Task data START

(** Quantities on a grid, of bounded total volume. *)
Definition history_fits (s : Z) (cs : list OwnershipChange) : Prop :=
  Forall (λ c, on_grid s (change_val c)) cs ∧ (Qsum ((λ c, Qabs (change_val c)) <$> cs) <= grid_max s)%Q.
(** The knowledge admits some settlement day. *)
Definition settles_sometime (c : OwnershipChange) : Prop := ∃ d, settles_on (change_settlement c) d.
End Ownership.

Section OwnershipLemmas.
Context {E : Ext} {L : ExtLaws E}.

(** What the three answers mean for the scenarios of one change. *)
Lemma applied_before_admits day c :
  settles_sometime c →
  match applied_before (change_settlement c) day with
  | Yes => admits day c true ∧ ¬ admits day c false
  | No => admits day c false ∧ ¬ admits day c true
  | Maybe => admits day c true ∧ admits day c false
  end.
Proof.
  intros [d0 Hd0]. unfold admits.
  assert (∀ e l, rcmp e d0 ≠ Gt → rcmp d0 l ≠ Gt →
    match settlement_bounded e l day with
    | Yes => (∃ d, (rcmp e d ≠ Gt ∧ rcmp d l ≠ Gt) ∧ rcmp d day ≠ Gt) ∧
             ¬ (∃ d, (rcmp e d ≠ Gt ∧ rcmp d l ≠ Gt) ∧ rcmp day d ≠ Gt)
    | No => (∃ d, (rcmp e d ≠ Gt ∧ rcmp d l ≠ Gt) ∧ rcmp day d ≠ Gt) ∧
            ¬ (∃ d, (rcmp e d ≠ Gt ∧ rcmp d l ≠ Gt) ∧ rcmp d day ≠ Gt)
    | Maybe => (∃ d, (rcmp e d ≠ Gt ∧ rcmp d l ≠ Gt) ∧ rcmp d day ≠ Gt) ∧
               (∃ d, (rcmp e d ≠ Gt ∧ rcmp d l ≠ Gt) ∧ rcmp day d ≠ Gt)
    end) as Hb.
  { intros e l He Hl. pose proof (λ d, settlement_bounded_sound e l day d) as Hs.
    destruct (settlement_bounded e l day) eqn:Heq.
    - split; [exists d0; split; [done|]; by rewrite (Hs d0 He Hl)|].
      intros (d & [H1 H2] & H3). pose proof (Hs d H1 H2) as Hc. apply rcmp_gt_lt in Hc. by destruct H3.
    - split; [exists d0; split; [done|]; by rewrite (Hs d0 He Hl)|].
      intros (d & [H1 H2] & H3). pose proof (Hs d H1 H2) as Hc. apply rcmp_gt_lt in Hc. by destruct H3.
    - destruct (Hs d0 He Hl) as [H1 H2].
      split; exists day; (split; [done|]); by rewrite rcmp_refl. }
  destruct (change_settlement c) as [d|e l|]; simpl in *.
  - subst d0. specialize (Hb d d ltac:(by rewrite rcmp_refl) ltac:(by rewrite rcmp_refl)).
    assert (∀ x, (rcmp d x ≠ Gt ∧ rcmp x d ≠ Gt) ↔ x = d) as Hx.
    { intros x. split; [intros [? ?]; by apply rcmp_le_antisym|intros ->; by rewrite rcmp_refl]. }
    destruct (settlement_bounded d d day); by setoid_rewrite Hx in Hb.
  - destruct Hd0 as [H1 H2]. exact (Hb e l H1 H2).
  - split; exists day; by rewrite rcmp_refl.
Qed.

(** The contribution of one change to the two ends of the range. *)
Definition lo_of (day : Date) (c : OwnershipChange) : Q :=
  match applied_before (change_settlement c) day with
  | Yes => change_val c
  | No => 0%Q
  | Maybe => if dec_is_negative (quantity_dec (change_delta c)) then change_val c else 0%Q
  end.
Definition hi_of (day : Date) (c : OwnershipChange) : Q :=
  match applied_before (change_settlement c) day with
  | Yes => change_val c
  | No => 0%Q
  | Maybe => if dec_is_negative (quantity_dec (change_delta c)) then 0%Q else change_val c
  end.
Definition lo_sum day cs : Q := Qsum (lo_of day <$> cs).
Definition hi_sum day cs : Q := Qsum (hi_of day <$> cs).

Lemma negative_val c :
  (dec_is_negative (quantity_dec (change_delta c)) = true ∧ (change_val c < 0)%Q) ∨
  (dec_is_negative (quantity_dec (change_delta c)) = false ∧ (0 <= change_val c)%Q).
Proof.
  destruct (dec_is_negative _) eqn:H; [left|right]; (split; [done|]).
  - by apply dec_is_negative_val in H.
  - apply Qnot_lt_le. intros Hlt. apply dec_is_negative_val in Hlt. congruence.
Qed.

Lemma lo_hi_bounds day c b : settles_sometime c → admits day c b →
  (lo_of day c <= if b then change_val c else 0)%Q ∧ ((if b then change_val c else 0) <= hi_of day c)%Q.
Proof.
  intros Hs Hb. pose proof (applied_before_admits day c Hs) as Ha. unfold lo_of, hi_of.
  destruct (applied_before _ day), b; try (split; apply Qle_refl); try tauto.
  all: destruct (negative_val c) as [[-> ?]|[-> ?]]; split; lra.
Qed.

Lemma scenario_bounds day cs bs :
  Forall settles_sometime cs → scenario day cs bs →
  (lo_sum day cs <= held_in cs bs)%Q ∧ (held_in cs bs <= hi_sum day cs)%Q.
Proof.
  intros Hs Hsc. unfold lo_sum, hi_sum, held_in. induction Hsc as [|c b cs bs Hb Hsc IH]; [split; apply Qle_refl|].
  rewrite !fmap_cons. cbn [zip_with]. rewrite !Qsum_cons.
  apply Forall_cons in Hs as [Hc Hs]. destruct (IH Hs). destruct (lo_hi_bounds day c b Hc Hb). lra.
Qed.

(** Both ends of the range are reached. *)
Lemma scenario_reaches (f : OwnershipChange → Q) day cs :
  (∀ c, settles_sometime c → ∃ b, admits day c b ∧ f c = if b then change_val c else 0%Q) →
  Forall settles_sometime cs →
  ∃ bs, scenario day cs bs ∧ (held_in cs bs == Qsum (f <$> cs))%Q.
Proof.
  intros Hf. induction 1 as [|c cs Hc Hs (bs & Hsc & Hh)].
  - exists []. split; [constructor|done].
  - destruct (Hf c Hc) as (b & Hb & Hv). exists (b :: bs). split; [by constructor|].
    unfold held_in in *. simpl. by rewrite Hh, Hv.
Qed.

Lemma scenario_lo day cs : Forall settles_sometime cs →
  ∃ bs, scenario day cs bs ∧ (held_in cs bs == lo_sum day cs)%Q.
Proof.
  apply scenario_reaches. intros c Hc. pose proof (applied_before_admits day c Hc) as Ha. unfold lo_of.
  destruct (applied_before _ day); [by exists true; destruct Ha|by exists false; destruct Ha|].
  destruct (dec_is_negative _); [exists true|exists false]; by destruct Ha.
Qed.
Lemma scenario_hi day cs : Forall settles_sometime cs →
  ∃ bs, scenario day cs bs ∧ (held_in cs bs == hi_sum day cs)%Q.
Proof.
  apply scenario_reaches. intros c Hc. pose proof (applied_before_admits day c Hc) as Ha. unfold hi_of.
  destruct (applied_before _ day); [by exists true; destruct Ha|by exists false; destruct Ha|].
  destruct (dec_is_negative _); [exists false|exists true]; by destruct Ha.
Qed.

Lemma Qabs_sum (f g : OwnershipChange → Q) cs :
  (∀ c, Qabs (f c) <= Qabs (g c))%Q → (Qabs (Qsum (f <$> cs)) <= Qsum ((λ c, Qabs (g c)) <$> cs))%Q.
Proof.
  intros Hfg. induction cs as [|c cs IH]; simpl; [apply Qle_refl|].
  eapply Qle_trans; [apply Qabs_triangle|]. apply Qplus_le_compat; [apply Hfg|exact IH].
Qed.

Lemma lo_of_case day c : lo_of day c = change_val c ∨ lo_of day c = 0%Q.
Proof. unfold lo_of. destruct (applied_before _ day); auto. destruct (dec_is_negative _); auto. Qed.
Lemma hi_of_case day c : hi_of day c = change_val c ∨ hi_of day c = 0%Q.
Proof. unfold hi_of. destruct (applied_before _ day); auto. destruct (dec_is_negative _); auto. Qed.
Lemma case_abs (x v : Q) : x = v ∨ x = 0%Q → (Qabs x <= Qabs v)%Q.
Proof. intros [->| ->]; [apply Qle_refl|apply Qabs_nonneg]. Qed.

Task data END

» **Task goal**
Would you retype the lines above from the one with "Definition history_fits (s" down to the one with "(** The knowledge", word for word, both ends included and no other lines?

» **Solved problem**
Definition history_fits (s : Z) (cs : list OwnershipChange) : Prop :=
  Forall (λ c, on_grid s (change_val c)) cs ∧ (Qsum ((λ c, Qabs (change_val c)) <$> cs) <= grid_max s)%Q.
(** The knowledge admits some settlement day. *)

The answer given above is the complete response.